Entries shown
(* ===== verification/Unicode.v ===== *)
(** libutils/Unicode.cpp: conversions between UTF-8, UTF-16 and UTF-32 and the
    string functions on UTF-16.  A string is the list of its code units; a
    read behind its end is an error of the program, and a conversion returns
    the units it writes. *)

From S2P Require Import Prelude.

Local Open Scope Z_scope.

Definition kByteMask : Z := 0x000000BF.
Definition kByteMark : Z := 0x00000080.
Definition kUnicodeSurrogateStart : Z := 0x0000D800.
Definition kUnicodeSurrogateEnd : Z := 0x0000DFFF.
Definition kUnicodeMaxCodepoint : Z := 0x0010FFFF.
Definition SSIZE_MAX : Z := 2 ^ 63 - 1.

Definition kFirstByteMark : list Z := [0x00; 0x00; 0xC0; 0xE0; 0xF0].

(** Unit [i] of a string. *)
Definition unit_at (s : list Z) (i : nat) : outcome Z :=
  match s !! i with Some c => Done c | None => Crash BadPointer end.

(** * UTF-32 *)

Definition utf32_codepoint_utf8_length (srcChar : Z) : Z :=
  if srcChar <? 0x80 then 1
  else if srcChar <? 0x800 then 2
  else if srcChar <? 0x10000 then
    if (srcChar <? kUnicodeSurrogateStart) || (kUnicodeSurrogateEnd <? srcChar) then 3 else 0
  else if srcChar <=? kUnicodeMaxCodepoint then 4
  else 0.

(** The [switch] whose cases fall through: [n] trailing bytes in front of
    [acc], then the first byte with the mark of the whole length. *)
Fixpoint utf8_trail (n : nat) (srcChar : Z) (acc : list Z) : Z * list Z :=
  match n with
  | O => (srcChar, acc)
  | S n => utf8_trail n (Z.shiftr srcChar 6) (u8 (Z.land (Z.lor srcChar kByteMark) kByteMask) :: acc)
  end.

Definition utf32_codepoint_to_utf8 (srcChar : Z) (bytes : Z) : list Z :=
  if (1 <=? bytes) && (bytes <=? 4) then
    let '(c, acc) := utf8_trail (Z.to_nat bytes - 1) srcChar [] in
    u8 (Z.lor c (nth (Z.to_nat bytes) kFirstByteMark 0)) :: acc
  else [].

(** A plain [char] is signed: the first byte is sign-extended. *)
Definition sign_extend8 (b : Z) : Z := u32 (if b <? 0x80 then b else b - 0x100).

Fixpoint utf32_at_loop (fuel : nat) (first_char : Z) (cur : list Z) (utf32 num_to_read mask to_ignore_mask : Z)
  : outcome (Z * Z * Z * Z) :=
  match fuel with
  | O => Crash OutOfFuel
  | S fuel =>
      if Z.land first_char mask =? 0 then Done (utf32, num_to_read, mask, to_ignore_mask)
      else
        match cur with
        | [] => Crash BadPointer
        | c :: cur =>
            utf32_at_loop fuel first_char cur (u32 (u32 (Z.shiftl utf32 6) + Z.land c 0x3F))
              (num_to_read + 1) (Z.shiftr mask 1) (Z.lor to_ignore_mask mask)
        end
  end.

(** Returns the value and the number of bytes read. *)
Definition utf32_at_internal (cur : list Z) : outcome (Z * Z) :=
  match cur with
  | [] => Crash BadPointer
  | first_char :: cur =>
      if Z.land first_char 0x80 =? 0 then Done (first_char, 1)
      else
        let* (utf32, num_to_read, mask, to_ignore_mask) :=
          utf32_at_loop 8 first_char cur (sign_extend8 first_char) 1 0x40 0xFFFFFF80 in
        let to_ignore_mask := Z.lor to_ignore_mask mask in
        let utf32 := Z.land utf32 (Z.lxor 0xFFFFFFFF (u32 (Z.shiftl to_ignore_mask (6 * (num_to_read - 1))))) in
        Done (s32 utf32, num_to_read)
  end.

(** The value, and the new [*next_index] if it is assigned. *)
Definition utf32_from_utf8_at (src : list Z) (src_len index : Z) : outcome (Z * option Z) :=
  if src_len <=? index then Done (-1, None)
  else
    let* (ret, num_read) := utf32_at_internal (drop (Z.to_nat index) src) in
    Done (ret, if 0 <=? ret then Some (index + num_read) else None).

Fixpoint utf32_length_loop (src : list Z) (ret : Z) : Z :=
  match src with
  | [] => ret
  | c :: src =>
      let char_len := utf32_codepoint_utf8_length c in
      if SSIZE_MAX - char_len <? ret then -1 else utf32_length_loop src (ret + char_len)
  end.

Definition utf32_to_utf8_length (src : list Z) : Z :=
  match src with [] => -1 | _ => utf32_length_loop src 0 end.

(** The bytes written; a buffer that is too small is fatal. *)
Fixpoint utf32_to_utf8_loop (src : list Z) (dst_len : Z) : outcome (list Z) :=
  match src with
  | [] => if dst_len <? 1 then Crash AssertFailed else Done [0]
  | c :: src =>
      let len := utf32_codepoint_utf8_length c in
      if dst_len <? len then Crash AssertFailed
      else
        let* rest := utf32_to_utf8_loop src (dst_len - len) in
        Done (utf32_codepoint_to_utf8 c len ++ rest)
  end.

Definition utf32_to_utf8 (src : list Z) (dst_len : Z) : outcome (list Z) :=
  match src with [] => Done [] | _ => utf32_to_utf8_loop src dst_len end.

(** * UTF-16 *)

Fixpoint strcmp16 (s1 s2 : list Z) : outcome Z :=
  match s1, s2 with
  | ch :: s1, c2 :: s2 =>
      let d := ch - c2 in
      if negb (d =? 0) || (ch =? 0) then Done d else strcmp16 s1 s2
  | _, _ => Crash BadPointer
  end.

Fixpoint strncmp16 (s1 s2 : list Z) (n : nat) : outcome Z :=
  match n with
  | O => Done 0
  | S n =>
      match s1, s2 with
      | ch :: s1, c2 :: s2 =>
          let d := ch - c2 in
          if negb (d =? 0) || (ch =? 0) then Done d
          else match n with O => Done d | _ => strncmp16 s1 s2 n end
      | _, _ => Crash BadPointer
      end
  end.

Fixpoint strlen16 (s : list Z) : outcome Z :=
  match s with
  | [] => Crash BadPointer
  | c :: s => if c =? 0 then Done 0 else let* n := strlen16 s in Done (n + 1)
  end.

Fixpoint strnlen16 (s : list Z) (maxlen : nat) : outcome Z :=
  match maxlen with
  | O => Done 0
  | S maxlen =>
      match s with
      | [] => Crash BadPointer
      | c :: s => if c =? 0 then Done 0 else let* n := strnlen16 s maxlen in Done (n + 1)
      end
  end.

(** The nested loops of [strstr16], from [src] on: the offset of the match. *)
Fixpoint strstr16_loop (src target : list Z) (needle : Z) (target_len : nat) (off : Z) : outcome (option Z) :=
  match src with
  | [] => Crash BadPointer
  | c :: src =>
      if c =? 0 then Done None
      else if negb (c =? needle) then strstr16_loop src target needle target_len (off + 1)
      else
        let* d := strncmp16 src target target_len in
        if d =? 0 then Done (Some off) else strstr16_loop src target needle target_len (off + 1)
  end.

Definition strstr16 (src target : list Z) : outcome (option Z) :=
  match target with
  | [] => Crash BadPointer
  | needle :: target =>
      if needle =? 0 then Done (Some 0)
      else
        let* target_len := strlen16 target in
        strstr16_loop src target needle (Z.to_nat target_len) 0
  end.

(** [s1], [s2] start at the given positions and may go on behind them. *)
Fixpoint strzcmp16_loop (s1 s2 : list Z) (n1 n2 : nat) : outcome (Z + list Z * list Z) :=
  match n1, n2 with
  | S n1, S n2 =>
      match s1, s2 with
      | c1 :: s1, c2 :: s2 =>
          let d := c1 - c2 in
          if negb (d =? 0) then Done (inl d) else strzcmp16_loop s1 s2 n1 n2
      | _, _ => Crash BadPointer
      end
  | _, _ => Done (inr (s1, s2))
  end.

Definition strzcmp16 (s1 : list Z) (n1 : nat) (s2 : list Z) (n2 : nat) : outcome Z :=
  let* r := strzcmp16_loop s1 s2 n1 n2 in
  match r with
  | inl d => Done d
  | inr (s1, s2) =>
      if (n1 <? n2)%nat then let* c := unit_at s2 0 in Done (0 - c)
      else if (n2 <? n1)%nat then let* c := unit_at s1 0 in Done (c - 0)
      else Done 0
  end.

What you will do
Within the listing above, the range opens at the line with "Done (s32 utf32, num_to_read)" and closes at the line with "Fixpoint strcmp16 (s1". Reproduce exactly the lines of that range, including both ends.

Task output
        Done (s32 utf32, num_to_read)
  end.

(** The value, and the new [*next_index] if it is assigned. *)
Definition utf32_from_utf8_at (src : list Z) (src_len index : Z) : outcome (Z * option Z) :=
  if src_len <=? index then Done (-1, None)
  else
    let* (ret, num_read) := utf32_at_internal (drop (Z.to_nat index) src) in
    Done (ret, if 0 <=? ret then Some (index + num_read) else None).

Fixpoint utf32_length_loop (src : list Z) (ret : Z) : Z :=
  match src with
  | [] => ret
  | c :: src =>
      let char_len := utf32_codepoint_utf8_length c in
      if SSIZE_MAX - char_len <? ret then -1 else utf32_length_loop src (ret + char_len)
  end.

Definition utf32_to_utf8_length (src : list Z) : Z :=
  match src with [] => -1 | _ => utf32_length_loop src 0 end.

(** The bytes written; a buffer that is too small is fatal. *)
Fixpoint utf32_to_utf8_loop (src : list Z) (dst_len : Z) : outcome (list Z) :=
  match src with
  | [] => if dst_len <? 1 then Crash AssertFailed else Done [0]
  | c :: src =>
      let len := utf32_codepoint_utf8_length c in
      if dst_len <? len then Crash AssertFailed
      else
        let* rest := utf32_to_utf8_loop src (dst_len - len) in
        Done (utf32_codepoint_to_utf8 c len ++ rest)
  end.

Definition utf32_to_utf8 (src : list Z) (dst_len : Z) : outcome (list Z) :=
  match src with [] => Done [] | _ => utf32_to_utf8_loop src dst_len end.

(** * UTF-16 *)

Fixpoint strcmp16 (s1 s2 : list Z) : outcome Z :=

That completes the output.